### Task brief
Copy each line of the entries that contains the word "this".

### Source data
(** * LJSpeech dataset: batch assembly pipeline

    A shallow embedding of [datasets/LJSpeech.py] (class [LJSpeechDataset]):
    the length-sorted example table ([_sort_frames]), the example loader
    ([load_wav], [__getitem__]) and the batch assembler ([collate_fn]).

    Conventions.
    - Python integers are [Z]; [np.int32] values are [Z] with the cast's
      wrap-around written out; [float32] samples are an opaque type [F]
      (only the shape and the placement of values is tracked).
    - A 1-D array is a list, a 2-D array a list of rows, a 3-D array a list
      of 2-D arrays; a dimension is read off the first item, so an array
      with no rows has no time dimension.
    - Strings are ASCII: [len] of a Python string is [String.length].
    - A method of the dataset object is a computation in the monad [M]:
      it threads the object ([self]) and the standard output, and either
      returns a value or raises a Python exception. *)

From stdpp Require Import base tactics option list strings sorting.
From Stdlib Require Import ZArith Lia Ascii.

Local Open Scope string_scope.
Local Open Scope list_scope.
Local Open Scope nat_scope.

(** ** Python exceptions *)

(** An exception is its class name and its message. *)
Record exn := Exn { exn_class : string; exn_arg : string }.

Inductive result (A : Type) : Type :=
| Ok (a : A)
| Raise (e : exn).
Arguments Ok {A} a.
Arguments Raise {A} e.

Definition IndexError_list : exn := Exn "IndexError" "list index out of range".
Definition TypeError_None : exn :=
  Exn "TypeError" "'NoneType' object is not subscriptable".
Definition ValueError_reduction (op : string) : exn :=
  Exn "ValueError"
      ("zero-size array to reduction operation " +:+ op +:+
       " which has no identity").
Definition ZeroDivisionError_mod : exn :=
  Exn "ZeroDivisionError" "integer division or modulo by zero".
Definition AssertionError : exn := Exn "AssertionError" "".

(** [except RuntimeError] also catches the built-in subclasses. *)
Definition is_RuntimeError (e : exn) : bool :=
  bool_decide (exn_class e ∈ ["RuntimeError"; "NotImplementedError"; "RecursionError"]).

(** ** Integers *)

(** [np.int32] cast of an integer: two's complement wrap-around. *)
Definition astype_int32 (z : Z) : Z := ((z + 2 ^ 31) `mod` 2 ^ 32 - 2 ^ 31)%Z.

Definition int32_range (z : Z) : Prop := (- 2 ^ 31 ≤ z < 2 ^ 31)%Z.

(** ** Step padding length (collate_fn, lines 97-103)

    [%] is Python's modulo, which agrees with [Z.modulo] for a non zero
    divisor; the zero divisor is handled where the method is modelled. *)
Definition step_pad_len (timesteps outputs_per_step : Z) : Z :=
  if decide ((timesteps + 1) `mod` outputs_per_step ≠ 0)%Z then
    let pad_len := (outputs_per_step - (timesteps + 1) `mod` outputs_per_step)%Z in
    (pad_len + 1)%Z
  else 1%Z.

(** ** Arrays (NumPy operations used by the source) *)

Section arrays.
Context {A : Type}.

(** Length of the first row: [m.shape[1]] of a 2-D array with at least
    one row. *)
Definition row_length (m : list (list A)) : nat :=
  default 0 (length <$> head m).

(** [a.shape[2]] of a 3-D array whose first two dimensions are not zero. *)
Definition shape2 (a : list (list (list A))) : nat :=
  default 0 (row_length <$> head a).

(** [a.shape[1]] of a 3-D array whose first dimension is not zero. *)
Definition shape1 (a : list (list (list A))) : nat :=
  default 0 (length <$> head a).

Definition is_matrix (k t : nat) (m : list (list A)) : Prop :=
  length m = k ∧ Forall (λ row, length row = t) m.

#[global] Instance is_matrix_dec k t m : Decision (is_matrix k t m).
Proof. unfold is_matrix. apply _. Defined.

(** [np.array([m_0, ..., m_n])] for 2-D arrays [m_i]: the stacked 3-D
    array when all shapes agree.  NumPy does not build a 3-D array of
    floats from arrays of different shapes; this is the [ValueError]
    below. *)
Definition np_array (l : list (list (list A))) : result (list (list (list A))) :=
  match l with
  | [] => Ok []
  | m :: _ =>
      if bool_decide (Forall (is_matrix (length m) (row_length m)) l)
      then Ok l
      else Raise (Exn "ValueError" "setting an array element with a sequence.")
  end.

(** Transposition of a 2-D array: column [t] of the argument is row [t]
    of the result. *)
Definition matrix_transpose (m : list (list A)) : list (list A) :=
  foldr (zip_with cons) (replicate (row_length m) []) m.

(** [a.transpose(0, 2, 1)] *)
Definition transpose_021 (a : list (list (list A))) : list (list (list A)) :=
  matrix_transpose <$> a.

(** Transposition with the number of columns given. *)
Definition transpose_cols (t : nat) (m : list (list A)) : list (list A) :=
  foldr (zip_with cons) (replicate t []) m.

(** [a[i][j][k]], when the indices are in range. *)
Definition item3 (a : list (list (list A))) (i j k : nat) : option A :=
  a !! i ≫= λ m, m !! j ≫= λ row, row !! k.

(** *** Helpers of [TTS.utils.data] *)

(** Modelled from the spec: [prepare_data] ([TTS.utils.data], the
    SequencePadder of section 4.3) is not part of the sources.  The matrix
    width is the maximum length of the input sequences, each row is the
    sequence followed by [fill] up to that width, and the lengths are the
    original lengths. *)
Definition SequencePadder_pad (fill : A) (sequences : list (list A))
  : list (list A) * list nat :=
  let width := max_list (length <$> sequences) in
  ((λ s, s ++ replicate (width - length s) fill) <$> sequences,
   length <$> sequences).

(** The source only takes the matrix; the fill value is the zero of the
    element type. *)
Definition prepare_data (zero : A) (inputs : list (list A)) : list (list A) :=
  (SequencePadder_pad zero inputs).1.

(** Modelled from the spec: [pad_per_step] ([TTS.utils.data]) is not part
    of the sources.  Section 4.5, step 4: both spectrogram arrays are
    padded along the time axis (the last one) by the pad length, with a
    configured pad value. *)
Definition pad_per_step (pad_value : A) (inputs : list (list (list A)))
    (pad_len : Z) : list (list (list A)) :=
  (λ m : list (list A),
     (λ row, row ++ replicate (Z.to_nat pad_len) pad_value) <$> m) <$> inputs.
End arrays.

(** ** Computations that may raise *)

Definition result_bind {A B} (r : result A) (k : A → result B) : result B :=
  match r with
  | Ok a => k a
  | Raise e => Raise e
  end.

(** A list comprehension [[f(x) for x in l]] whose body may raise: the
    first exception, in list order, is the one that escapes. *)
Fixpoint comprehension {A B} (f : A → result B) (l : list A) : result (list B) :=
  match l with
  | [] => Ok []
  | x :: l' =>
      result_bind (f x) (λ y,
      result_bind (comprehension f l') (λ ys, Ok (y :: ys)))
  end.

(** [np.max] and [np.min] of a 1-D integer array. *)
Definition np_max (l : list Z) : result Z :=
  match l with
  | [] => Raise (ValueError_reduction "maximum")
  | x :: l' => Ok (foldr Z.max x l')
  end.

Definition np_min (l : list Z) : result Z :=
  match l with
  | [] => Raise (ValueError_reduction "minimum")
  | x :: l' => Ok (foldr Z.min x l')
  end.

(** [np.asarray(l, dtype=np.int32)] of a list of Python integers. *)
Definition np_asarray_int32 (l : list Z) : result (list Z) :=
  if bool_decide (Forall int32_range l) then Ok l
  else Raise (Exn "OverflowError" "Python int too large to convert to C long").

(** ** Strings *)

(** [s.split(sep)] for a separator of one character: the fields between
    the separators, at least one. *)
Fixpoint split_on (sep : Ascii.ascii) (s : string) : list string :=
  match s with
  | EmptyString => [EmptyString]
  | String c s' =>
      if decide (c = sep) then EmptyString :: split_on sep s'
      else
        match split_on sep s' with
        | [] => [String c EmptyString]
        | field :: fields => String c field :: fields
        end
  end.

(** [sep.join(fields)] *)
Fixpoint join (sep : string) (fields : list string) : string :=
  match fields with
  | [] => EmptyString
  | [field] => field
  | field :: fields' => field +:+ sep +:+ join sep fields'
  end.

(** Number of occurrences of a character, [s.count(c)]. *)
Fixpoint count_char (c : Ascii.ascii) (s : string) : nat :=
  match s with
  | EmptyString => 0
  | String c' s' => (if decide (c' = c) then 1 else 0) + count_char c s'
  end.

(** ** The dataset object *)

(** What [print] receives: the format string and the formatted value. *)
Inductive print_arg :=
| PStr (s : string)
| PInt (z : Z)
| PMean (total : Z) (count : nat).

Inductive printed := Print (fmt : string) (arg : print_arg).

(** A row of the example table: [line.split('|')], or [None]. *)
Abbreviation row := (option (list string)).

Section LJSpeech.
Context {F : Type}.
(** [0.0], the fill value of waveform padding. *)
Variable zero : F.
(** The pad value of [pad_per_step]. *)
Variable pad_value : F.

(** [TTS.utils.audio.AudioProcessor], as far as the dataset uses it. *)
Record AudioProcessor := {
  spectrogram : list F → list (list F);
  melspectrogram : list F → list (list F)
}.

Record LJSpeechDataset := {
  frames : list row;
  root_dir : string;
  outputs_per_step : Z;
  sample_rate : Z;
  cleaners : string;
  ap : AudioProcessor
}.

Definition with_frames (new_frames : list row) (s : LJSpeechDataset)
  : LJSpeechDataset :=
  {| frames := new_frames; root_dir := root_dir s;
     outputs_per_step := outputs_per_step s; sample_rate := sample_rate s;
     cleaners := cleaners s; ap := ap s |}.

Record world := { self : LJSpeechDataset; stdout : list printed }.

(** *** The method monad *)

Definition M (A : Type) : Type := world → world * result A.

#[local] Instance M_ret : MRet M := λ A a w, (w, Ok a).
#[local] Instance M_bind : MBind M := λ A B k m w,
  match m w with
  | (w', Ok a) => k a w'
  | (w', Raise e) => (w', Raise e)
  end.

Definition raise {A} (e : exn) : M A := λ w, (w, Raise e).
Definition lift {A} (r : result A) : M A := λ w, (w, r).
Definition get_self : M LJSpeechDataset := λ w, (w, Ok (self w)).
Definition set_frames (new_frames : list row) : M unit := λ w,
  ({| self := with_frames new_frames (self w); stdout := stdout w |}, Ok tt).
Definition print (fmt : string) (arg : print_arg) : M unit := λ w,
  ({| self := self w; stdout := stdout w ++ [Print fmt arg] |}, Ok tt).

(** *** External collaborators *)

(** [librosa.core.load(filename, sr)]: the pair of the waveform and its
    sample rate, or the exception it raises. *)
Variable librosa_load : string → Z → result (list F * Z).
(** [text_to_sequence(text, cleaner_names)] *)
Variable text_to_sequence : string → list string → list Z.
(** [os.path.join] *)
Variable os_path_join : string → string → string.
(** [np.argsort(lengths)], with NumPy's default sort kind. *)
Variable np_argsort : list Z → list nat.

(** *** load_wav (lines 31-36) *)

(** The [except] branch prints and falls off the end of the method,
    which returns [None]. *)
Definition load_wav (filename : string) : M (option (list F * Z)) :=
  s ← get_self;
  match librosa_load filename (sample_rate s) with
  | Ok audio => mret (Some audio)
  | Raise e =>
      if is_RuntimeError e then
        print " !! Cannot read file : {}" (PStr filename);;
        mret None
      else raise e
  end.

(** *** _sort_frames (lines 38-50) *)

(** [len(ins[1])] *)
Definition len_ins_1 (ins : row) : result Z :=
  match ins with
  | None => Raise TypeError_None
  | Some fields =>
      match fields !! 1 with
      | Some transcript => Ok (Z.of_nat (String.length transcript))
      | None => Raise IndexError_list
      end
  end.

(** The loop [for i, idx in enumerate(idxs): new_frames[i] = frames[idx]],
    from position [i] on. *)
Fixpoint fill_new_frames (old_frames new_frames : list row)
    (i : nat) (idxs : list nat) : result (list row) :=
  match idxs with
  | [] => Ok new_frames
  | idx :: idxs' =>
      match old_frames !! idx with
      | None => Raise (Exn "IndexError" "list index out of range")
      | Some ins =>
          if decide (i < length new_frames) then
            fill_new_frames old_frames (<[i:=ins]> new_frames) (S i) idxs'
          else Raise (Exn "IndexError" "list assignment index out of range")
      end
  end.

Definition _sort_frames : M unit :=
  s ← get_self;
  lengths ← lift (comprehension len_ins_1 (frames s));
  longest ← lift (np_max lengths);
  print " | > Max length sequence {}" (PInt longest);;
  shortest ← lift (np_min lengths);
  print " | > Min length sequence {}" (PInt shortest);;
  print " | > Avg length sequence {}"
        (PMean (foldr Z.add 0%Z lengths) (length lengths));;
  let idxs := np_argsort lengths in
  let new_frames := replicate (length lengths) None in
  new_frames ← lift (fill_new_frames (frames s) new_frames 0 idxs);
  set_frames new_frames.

---

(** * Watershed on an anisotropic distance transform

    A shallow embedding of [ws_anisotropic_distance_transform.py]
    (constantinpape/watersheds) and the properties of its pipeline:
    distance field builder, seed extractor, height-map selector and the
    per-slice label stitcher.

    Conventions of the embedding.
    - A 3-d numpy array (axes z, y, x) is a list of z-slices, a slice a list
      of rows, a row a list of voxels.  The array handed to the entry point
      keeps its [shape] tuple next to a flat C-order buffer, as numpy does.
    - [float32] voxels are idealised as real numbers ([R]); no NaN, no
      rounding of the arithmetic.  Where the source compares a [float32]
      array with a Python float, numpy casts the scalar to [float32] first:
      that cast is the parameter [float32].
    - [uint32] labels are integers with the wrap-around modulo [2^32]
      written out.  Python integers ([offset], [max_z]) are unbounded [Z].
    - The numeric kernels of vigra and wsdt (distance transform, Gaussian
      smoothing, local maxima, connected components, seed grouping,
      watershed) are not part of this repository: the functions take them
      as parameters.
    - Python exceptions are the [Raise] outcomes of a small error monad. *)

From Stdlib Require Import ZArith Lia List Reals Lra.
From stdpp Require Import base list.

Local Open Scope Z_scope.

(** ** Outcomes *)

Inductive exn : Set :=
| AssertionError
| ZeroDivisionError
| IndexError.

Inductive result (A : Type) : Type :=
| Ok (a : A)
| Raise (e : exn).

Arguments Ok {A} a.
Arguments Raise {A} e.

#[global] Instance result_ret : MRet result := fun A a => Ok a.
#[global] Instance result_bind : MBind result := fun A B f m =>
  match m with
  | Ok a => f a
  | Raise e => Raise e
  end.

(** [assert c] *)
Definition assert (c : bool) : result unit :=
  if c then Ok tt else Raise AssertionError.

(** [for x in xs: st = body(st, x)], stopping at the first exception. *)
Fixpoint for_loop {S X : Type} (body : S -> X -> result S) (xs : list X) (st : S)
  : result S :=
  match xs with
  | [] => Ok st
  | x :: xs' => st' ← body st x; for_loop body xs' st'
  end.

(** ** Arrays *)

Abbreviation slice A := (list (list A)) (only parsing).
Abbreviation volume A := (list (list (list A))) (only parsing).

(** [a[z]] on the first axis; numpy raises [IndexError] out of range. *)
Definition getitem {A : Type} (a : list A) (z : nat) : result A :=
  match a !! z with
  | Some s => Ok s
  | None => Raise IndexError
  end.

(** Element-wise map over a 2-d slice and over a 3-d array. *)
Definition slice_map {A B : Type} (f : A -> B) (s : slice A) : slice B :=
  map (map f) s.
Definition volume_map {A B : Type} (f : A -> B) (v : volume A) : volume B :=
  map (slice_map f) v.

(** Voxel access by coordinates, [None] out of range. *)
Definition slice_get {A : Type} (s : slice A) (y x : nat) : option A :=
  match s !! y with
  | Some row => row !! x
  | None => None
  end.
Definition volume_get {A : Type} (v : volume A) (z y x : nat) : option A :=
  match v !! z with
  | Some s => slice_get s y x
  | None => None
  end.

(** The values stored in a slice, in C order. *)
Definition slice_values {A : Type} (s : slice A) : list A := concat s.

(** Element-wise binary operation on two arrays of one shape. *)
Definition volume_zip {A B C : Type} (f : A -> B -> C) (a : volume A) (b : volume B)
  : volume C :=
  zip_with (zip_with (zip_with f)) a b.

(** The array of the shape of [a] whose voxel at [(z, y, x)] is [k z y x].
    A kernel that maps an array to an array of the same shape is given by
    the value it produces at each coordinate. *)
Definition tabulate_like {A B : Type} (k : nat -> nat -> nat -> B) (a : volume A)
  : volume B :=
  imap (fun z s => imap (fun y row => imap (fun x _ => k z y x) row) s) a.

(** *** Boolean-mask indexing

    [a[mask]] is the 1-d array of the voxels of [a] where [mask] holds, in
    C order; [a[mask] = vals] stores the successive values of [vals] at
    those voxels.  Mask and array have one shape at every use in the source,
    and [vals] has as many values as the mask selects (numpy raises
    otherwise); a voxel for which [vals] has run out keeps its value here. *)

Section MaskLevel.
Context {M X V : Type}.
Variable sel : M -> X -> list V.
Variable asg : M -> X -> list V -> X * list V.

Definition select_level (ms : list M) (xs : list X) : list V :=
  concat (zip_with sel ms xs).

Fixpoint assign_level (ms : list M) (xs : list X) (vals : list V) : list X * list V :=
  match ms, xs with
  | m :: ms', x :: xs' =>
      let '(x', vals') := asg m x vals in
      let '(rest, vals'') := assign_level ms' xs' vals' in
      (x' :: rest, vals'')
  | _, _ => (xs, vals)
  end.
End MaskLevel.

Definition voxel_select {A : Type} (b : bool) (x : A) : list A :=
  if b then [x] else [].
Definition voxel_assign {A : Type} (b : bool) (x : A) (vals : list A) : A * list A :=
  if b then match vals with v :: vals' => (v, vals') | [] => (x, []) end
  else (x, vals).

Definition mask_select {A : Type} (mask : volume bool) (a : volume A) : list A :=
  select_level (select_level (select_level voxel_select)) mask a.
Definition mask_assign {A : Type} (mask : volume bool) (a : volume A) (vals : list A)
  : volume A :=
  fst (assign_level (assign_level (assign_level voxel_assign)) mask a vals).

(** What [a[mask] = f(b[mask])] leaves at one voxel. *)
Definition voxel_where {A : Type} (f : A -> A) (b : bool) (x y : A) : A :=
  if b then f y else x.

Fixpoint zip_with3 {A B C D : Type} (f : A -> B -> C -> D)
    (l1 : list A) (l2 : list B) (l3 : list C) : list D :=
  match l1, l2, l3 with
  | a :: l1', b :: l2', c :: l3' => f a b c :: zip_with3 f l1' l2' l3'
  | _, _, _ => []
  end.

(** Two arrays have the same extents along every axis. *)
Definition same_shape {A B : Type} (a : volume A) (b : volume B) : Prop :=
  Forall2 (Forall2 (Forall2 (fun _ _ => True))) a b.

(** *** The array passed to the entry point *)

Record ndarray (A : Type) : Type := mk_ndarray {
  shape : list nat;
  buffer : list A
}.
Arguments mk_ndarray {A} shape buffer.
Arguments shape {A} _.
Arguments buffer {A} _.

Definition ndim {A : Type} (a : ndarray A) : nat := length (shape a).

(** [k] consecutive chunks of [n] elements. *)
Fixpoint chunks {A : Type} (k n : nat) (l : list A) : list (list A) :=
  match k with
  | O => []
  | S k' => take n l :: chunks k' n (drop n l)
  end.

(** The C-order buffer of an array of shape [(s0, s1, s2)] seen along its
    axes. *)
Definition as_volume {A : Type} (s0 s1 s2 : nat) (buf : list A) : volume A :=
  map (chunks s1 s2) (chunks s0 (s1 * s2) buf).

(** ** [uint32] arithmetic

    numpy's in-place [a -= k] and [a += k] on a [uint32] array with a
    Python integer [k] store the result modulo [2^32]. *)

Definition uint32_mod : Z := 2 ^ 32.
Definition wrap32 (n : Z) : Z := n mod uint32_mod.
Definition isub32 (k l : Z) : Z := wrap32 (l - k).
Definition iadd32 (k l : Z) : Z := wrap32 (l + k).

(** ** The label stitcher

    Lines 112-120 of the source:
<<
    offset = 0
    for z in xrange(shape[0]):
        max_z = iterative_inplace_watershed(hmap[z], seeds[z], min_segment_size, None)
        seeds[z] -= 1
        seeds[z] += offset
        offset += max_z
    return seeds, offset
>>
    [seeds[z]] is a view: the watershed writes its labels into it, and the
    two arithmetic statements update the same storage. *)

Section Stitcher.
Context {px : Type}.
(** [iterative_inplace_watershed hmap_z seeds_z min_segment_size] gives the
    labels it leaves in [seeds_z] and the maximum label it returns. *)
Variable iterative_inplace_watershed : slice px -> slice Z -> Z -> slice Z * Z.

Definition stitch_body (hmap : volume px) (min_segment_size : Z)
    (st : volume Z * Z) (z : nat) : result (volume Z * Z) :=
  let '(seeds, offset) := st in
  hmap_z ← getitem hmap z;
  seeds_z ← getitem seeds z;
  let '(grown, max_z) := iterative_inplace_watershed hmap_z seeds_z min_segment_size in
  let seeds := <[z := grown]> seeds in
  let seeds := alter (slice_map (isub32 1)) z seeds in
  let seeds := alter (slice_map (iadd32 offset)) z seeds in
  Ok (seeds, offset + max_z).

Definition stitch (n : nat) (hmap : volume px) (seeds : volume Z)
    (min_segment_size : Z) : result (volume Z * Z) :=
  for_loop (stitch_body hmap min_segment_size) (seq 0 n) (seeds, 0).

### Answer space
    floats from arrays of different shapes; this is the [ValueError]
      watershed) are not part of this repository: the functions take them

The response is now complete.